彼女はわたしたちに、白い、大きな種をくれた。
アーモンドだ。
殻は思ったより堅く、割るのに苦労した。
目の前にあった海を眺めるベンチに腰掛け、それを食べた。
手作り感満載の商店を見つけ、入ってみるとおじいさんがやって来た。
「パンかトルティーヤと、オリーブを売ってくれないか」
と聞くと、おばあさんが出てきて、家で焼いたトルティーヤとオリーブを持ってきてくれた。
値段を聞くと、1枚3リラ…高い。オリーブもかなり高かった。
「じゃがいもとトマトも合わせて、30リラでどうだ」
と、セット商法を打ち出してきた。
それより、目についた大きなチョコクッキーがどうしても食べたかった。
8リラだと言う…スーパーの2倍。僻地だから仕方ない。
結局、トルティーヤもオリーブも買わずに、8リラのクッキーを買い、海を臨むベンチでそれを食べた。
村を歩いていると、何人もの村人に出会った。
無人遊園地のようなKabakでは、人っ子ひとり見なかった。ここは、人が暮らす土地なのだと再確認した。
民家をノックして、オリーブを売ってくれないか訊ねてみた。
快く受け入れてくれ、10リラで自家製オリーブひとつかみとオリーブオイル200ml位、塩少々を売ってもらった。
これでしばらく食べ物には困らない…それだけで安心だった。
Alincaからはビーチまで下る予定だったが、すでに15時。

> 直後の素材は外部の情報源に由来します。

(** * AutoChatter: a shallow embedding of the polling comment bot

    The development follows the Python sources module by module:
    - [config.py]    : the record [Config];
    - [state.py]     : [StateManager] and its methods (module [state]);
    - [templates.py] : comment selection (module [templates]);
    - [yt_client.py] : [YouTubeClient] (module [yt_client]);
    - [main.py]      : [process_video], [check_for_new_videos] and the
                       polling loop (module [main]).

    Everything the program does to its surroundings (remote API calls,
    sleeps, log records, the state file, the clock, the random generator)
    goes through one state-and-exception monad [M] over a [World].

    Left out: the OAuth flow of [YouTubeClient.authenticate], the start-up
    checks of [main] and the handling of [KeyboardInterrupt]. *)

From Stdlib Require Import ZArith QArith Lia Ascii DecimalString DecimalN Sorted.
From stdpp Require Import gmap strings list.

Set Warnings "-register-all".

Local Open Scope string_scope.
Local Open Scope Z_scope.

(** ** config.py *)

Record Config := {
  POLL_INTERVAL_SECONDS : Z;
  MIN_COMMENT_DELAY : Z;
  MAX_COMMENT_DELAY : Z;
  DISCORD_LINK : string;
  DISCORD_INCLUSION_RATE : Q;
  SHORTS_ONLY : bool;
  MAX_SHORTS_DURATION : Z;
  STATE_FILE : string;
  MAX_RETRIES : Z;
  INITIAL_BACKOFF : Z;
  MAX_BACKOFF : Z;
  CHANNEL_ID : string
}.

(** The values written in [config.py]; [CHANNEL_ID] comes from the process
    environment there and is a parameter here. *)
Definition default_config (channel : string) : Config := {|
  POLL_INTERVAL_SECONDS := 600;
  MIN_COMMENT_DELAY := 30;
  MAX_COMMENT_DELAY := 180;
  DISCORD_LINK := "https://discord.gg/your-invite-code";
  DISCORD_INCLUSION_RATE := (2 # 10)%Q;
  SHORTS_ONLY := false;
  MAX_SHORTS_DURATION := 60;
  STATE_FILE := "state.json";
  MAX_RETRIES := 5;
  INITIAL_BACKOFF := 1;
  MAX_BACKOFF := 300;
  CHANNEL_ID := channel
|}.

(** ** Values exchanged with the surroundings *)

(** A decoded JSON document (numbers: integers only). *)
Inductive json :=
| JNull
| JBool (b : bool)
| JNum (z : Z)
| JStr (s : string)
| JArr (items : list json)
| JObj (fields : list (string * json)).

(** The members a Python [set] built from decoded JSON can hold.  Python
    identifies [True] with [1] and [False] with [0] inside a set. *)
Inductive hashable :=
| HStr (s : string)
| HInt (z : Z)
| HNone.

Global Instance hashable_eq_dec : EqDecision hashable.
Proof. solve_decision. Defined.

Definition hashable_enc (h : hashable) : string + Z + unit :=
  match h with
  | HStr s => inl (inl s)
  | HInt z => inl (inr z)
  | HNone => inr tt
  end.

Definition hashable_dec (x : string + Z + unit) : hashable :=
  match x with
  | inl (inl s) => HStr s
  | inl (inr z) => HInt z
  | inr _ => HNone
  end.

Global Instance hashable_countable : Countable hashable.
Proof.
  apply (inj_countable' hashable_enc hashable_dec).
  intros []; reflexivity.
Defined.

(** What lies at a path of the file system: text that [json.load] cannot
    read, or a JSON document. *)
Inductive file_data :=
| Garbage
| Doc (j : json).

(** How one attempt to rewrite a file ends. *)
Inductive io_fault :=
| NoFault      (* the file is rewritten *)
| OpenFails    (* [open(path, 'w')] raises: nothing is written *)
| DumpFails.   (* the file was truncated by [open], then writing raises *)

(** A video as [get_channel_uploads] builds it. *)
Record Video := {
  id : string;
  title : string;
  published_at : string
}.

(** The Python exceptions that the modelled code can meet.  [HttpError]
    is [googleapiclient.errors.HttpError] with its [resp.status]. *)
Inductive exn :=
| HttpError (status : Z)
| ValueError
| TypeError
| AttributeError
| IndexError
| KeyError
| JSONDecodeError
| OSError.

(** Outcome of [commentThreads().insert(...).execute()]: a response, or
    an exception raised by the call. *)
Inductive response :=
| Success
| Failure (e : exn).

(** Outcome of [videos().list(...).execute()] followed by the reading of
    the duration field: an exception, a response without items, or the
    duration string of the first item. *)
Inductive videos_response :=
| VRaises (e : exn)
| VNoItems
| VDuration (duration_str : string).

(** Outcome of the two listing requests of [get_channel_uploads] and of
    the reading of their items: an exception, an unknown channel, or the
    videos built from the playlist items. *)
Inductive uploads_response :=
| URaises (e : exn)
| UNoChannel
| UItems (videos : list Video).

(** ** Observable events *)

Inductive level := DEBUG | INFO | WARNING | ERROR.

Inductive message :=
(* state.py *)
| MsgLoaded (tracked : nat)
| MsgLoadError
| MsgNoStateFile
| MsgSaved (tracked : nat)
| MsgSaveError
(* yt_client.py *)
| MsgChannelNotFound (channel : string)
| MsgFetched (n : nat) (channel : string)
| MsgUploadsHttpError
| MsgUploadsError
| MsgDurationError (video_id : string)
| MsgPosted (video_id : string)
| MsgRetrying (status backoff retries max_retries : Z)
| MsgRetriesExhausted (max_retries : Z)
| MsgPostHttpError (video_id : string)
| MsgPostUnexpected (video_id : string)
(* main.py *)
| MsgAlreadyProcessed (video_id : string)
| MsgProcessing (video_title video_id : string)
| MsgSkippingNonShort (video_id : string)
| MsgIsShort (video_id : string)
| MsgWaiting (delay : Z)
| MsgPosting (video_id : string)
| MsgCommentText (text : string)
| MsgCommented (video_title : string)
| MsgCommentFailed (video_title : string)
| MsgNoChannelId
| MsgChecking (channel : string)
| MsgNoVideos
| MsgNoNewVideos
| MsgProcessed (n : Z)
| MsgPollError
| MsgWaitingPoll (secs : Z).

Inductive request :=
| ReqCommentInsert (video_id text : string)
| ReqVideosList (video_id : string)
| ReqUploads (channel : string) (max_results : Z).

Inductive event :=
| ELog (l : level) (m : message)
| ESleep (secs : Z)
| ERequest (r : request)
| EEnterPostComment (video_id text : string).
    (* marks the entry into [post_comment]; the program prints nothing there *)

(** ** state.py: the object *)

Record StateManager := {
  state_file : string;
  last_seen_videos : gset hashable;
  last_check_time : json   (* [JNull] is Python's [None] *)
}.

(** ** The world and the monad *)

(** The answers of the surroundings, each indexed by the number of earlier
    calls of the same kind. *)
Record Env := {
  insert_reply : nat -> response;
  videos_reply : nat -> videos_response;
  uploads_reply : nat -> uploads_response;
  rng : nat -> N;
  utcnow_isoformat : nat -> string;
  write_fault : nat -> io_fault
}.

Record World := {
  store : StateManager;            (* the object bound to [state] in main *)
  disk : gmap string file_data;
  n_insert : nat;
  n_videos : nat;
  n_uploads : nat;
  n_rng : nat;
  n_clock : nat;
  n_write : nat;
  trace : list event               (* oldest first *)
}.

(** How a computation ends: with a value, with a Python exception, or
    because the bound given to a loop of the model was too small.  The
    last case never occurs in a run of the program (see
    [polling_loop_terminates]). *)
Inductive result (A : Type) :=
| Ret (a : A)
| Raise (e : exn)
| OutOfFuel.
Arguments Ret {A} a.
Arguments Raise {A} e.
Arguments OutOfFuel {A}.

Definition M (A : Type) : Type := World -> result A * World.

Global Instance M_ret : MRet M := fun A a w => (Ret a, w).

Global Instance M_bind : MBind M := fun A B f m w =>
  match m w with
  | (Ret a, w') => f a w'
  | (Raise e, w') => (Raise e, w')
  | (OutOfFuel, w') => (OutOfFuel, w')
  end.

Definition raise {A} (e : exn) : M A := fun w => (Raise e, w).
Definition out_of_fuel {A} : M A := fun w => (OutOfFuel, w).

(** [try: body except Exception: handler] *)
Definition try_except {A} (body : M A) (handler : exn -> M A) : M A := fun w =>
  match body w with
  | (Raise e, w') => handler e w'
  | r => r
  end.

Definition set_store (s : StateManager) (w : World) : World :=
  {| store := s; disk := disk w; n_insert := n_insert w; n_videos := n_videos w;
     n_uploads := n_uploads w; n_rng := n_rng w; n_clock := n_clock w;
     n_write := n_write w; trace := trace w |}.

Definition set_disk (d : gmap string file_data) (w : World) : World :=
  {| store := store w; disk := d; n_insert := n_insert w; n_videos := n_videos w;
     n_uploads := n_uploads w; n_rng := n_rng w; n_clock := n_clock w;
     n_write := n_write w; trace := trace w |}.

Definition set_trace (t : list event) (w : World) : World :=
  {| store := store w; disk := disk w; n_insert := n_insert w; n_videos := n_videos w;
     n_uploads := n_uploads w; n_rng := n_rng w; n_clock := n_clock w;
     n_write := n_write w; trace := t |}.

Definition tick_insert (w : World) : World :=
  {| store := store w; disk := disk w; n_insert := S (n_insert w); n_videos := n_videos w;
     n_uploads := n_uploads w; n_rng := n_rng w; n_clock := n_clock w;
     n_write := n_write w; trace := trace w |}.

Definition tick_videos (w : World) : World :=
  {| store := store w; disk := disk w; n_insert := n_insert w; n_videos := S (n_videos w);
     n_uploads := n_uploads w; n_rng := n_rng w; n_clock := n_clock w;
     n_write := n_write w; trace := trace w |}.

Definition tick_uploads (w : World) : World :=
  {| store := store w; disk := disk w; n_insert := n_insert w; n_videos := n_videos w;
     n_uploads := S (n_uploads w); n_rng := n_rng w; n_clock := n_clock w;
     n_write := n_write w; trace := trace w |}.

Definition tick_rng (w : World) : World :=
  {| store := store w; disk := disk w; n_insert := n_insert w; n_videos := n_videos w;
     n_uploads := n_uploads w; n_rng := S (n_rng w); n_clock := n_clock w;
     n_write := n_write w; trace := trace w |}.

Definition tick_clock (w : World) : World :=
  {| store := store w; disk := disk w; n_insert := n_insert w; n_videos := n_videos w;
     n_uploads := n_uploads w; n_rng := n_rng w; n_clock := S (n_clock w);
     n_write := n_write w; trace := trace w |}.

Definition tick_write (w : World) : World :=
  {| store := store w; disk := disk w; n_insert := n_insert w; n_videos := n_videos w;
     n_uploads := n_uploads w; n_rng := n_rng w; n_clock := n_clock w;
     n_write := S (n_write w); trace := trace w |}.

Definition emit (e : event) : M unit := fun w =>
  (Ret tt, set_trace (trace w ++ [e]) w).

西陽が強く差していた。
道なき下り坂は予想以上に辛かった。
ここは一応トレイルなのだろうが、海と山欲張りコースを歩く人は少ないのだろう、ほとんど手付かずの自然のままだ。
滑りやすい砂利や岩を下るのは、今日半日登り続けた山道より辛かった。
そして、ビーチまで行くのを諦めた。
途中水場を過ぎてすぐ、見晴らしの良い平らな土地を見つけたのだ。
久々に天気も良いことだし、早目にテントを建てて、火を起こし、料理をしようと決めた。
昨夜濡れたフライやダウンを乾かし、木を集めた。
ここ数日の雨なんて想像つかないほど、乾いた土地だった。
深い渓谷のKabakやBattery Valleyは緑が濃く、水に恵まれている土地のように感じた。
しかし、そこから30km離れただけでこれほど地形も植物も異なるとは、自然とは偉大だ。
突き出した平らな土地は、ごつごつした岩に刺々した植物がへばりついていた。
海岸や乾いた土地で太い木を見つけるのは困難だが、照葉樹の根本には折れた太目の枝が落ちている事を、今回の旅で学んだ。
乾いた木々を集め、小石を払ってテントを建て、夕陽を見に行った。
どこからか子ヤギが2匹やってきて、海に溶ける夕陽を一緒に見た。
久々に焚き火をした。つまり、久々の料理だった。
集めた木々は本当によく燃えた。トルコの乾いた土地でよく見かける、刺が密集した植物は、油分を含み、地元の人が着火剤に用いている。
作ったかまどのすぐ近くにそれがあり、火が移らないよう、神経を使った。
それでもやっぱり、火は人を落ち着かせる。
よく燃える木々を全部燃やしきって、満たされたまま眠りについた。